Data =>
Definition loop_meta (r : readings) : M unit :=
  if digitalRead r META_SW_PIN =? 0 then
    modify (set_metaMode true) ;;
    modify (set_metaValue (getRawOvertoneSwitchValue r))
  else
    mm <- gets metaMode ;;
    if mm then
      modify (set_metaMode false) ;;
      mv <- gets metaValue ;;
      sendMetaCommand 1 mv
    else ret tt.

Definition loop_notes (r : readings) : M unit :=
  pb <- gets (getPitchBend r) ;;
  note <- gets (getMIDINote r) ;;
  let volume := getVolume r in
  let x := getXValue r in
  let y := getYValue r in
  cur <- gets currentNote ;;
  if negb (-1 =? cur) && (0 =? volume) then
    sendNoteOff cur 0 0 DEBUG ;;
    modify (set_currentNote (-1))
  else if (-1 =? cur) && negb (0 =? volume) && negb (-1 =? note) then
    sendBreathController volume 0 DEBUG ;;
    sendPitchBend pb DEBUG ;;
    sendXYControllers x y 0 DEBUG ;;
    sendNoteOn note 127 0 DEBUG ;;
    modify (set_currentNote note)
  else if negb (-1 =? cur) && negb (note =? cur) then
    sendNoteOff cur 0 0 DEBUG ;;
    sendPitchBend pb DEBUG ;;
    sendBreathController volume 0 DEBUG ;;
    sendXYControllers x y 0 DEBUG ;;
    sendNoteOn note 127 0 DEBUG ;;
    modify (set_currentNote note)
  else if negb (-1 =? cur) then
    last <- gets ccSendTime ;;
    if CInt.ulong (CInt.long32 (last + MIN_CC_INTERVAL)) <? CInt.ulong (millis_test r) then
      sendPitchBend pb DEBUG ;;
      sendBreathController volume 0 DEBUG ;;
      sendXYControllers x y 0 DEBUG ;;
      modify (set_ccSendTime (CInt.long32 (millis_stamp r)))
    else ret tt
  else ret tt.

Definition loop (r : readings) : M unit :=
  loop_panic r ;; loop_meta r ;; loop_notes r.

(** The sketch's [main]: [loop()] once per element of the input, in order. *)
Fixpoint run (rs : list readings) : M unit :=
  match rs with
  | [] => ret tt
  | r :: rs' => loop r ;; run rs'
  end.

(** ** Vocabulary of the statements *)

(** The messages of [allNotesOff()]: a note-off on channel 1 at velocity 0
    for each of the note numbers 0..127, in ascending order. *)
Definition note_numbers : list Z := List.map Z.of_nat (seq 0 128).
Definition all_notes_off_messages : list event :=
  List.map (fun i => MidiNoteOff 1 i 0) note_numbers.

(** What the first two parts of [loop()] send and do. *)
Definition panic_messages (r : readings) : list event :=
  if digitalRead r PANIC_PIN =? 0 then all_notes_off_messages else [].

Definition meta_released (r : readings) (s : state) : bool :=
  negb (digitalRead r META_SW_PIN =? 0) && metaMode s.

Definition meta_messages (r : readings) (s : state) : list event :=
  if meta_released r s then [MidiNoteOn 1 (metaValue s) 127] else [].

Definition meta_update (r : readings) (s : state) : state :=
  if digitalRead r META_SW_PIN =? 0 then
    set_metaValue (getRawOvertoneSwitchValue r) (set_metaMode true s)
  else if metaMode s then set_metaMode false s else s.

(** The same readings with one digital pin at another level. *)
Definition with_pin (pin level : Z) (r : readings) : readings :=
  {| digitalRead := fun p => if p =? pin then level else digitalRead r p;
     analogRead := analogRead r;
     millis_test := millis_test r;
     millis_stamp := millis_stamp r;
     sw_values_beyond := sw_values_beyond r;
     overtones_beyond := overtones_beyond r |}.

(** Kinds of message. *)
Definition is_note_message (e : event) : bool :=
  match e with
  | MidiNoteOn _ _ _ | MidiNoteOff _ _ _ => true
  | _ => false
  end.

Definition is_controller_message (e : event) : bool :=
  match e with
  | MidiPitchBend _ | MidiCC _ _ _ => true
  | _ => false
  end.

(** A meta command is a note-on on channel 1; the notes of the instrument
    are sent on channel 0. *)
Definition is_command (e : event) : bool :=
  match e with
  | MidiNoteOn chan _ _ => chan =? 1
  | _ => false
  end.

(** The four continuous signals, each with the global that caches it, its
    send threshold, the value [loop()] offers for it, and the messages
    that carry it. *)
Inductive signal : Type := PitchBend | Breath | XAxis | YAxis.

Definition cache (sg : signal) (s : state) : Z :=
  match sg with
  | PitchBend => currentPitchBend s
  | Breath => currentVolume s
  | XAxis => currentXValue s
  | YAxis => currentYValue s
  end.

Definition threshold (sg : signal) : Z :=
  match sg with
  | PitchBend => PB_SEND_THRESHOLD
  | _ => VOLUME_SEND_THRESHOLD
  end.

Exercise requirements =>
Tally the lines of the listing in which the string "negb" appears, and state the tally alone.

Solution to this problem =>
5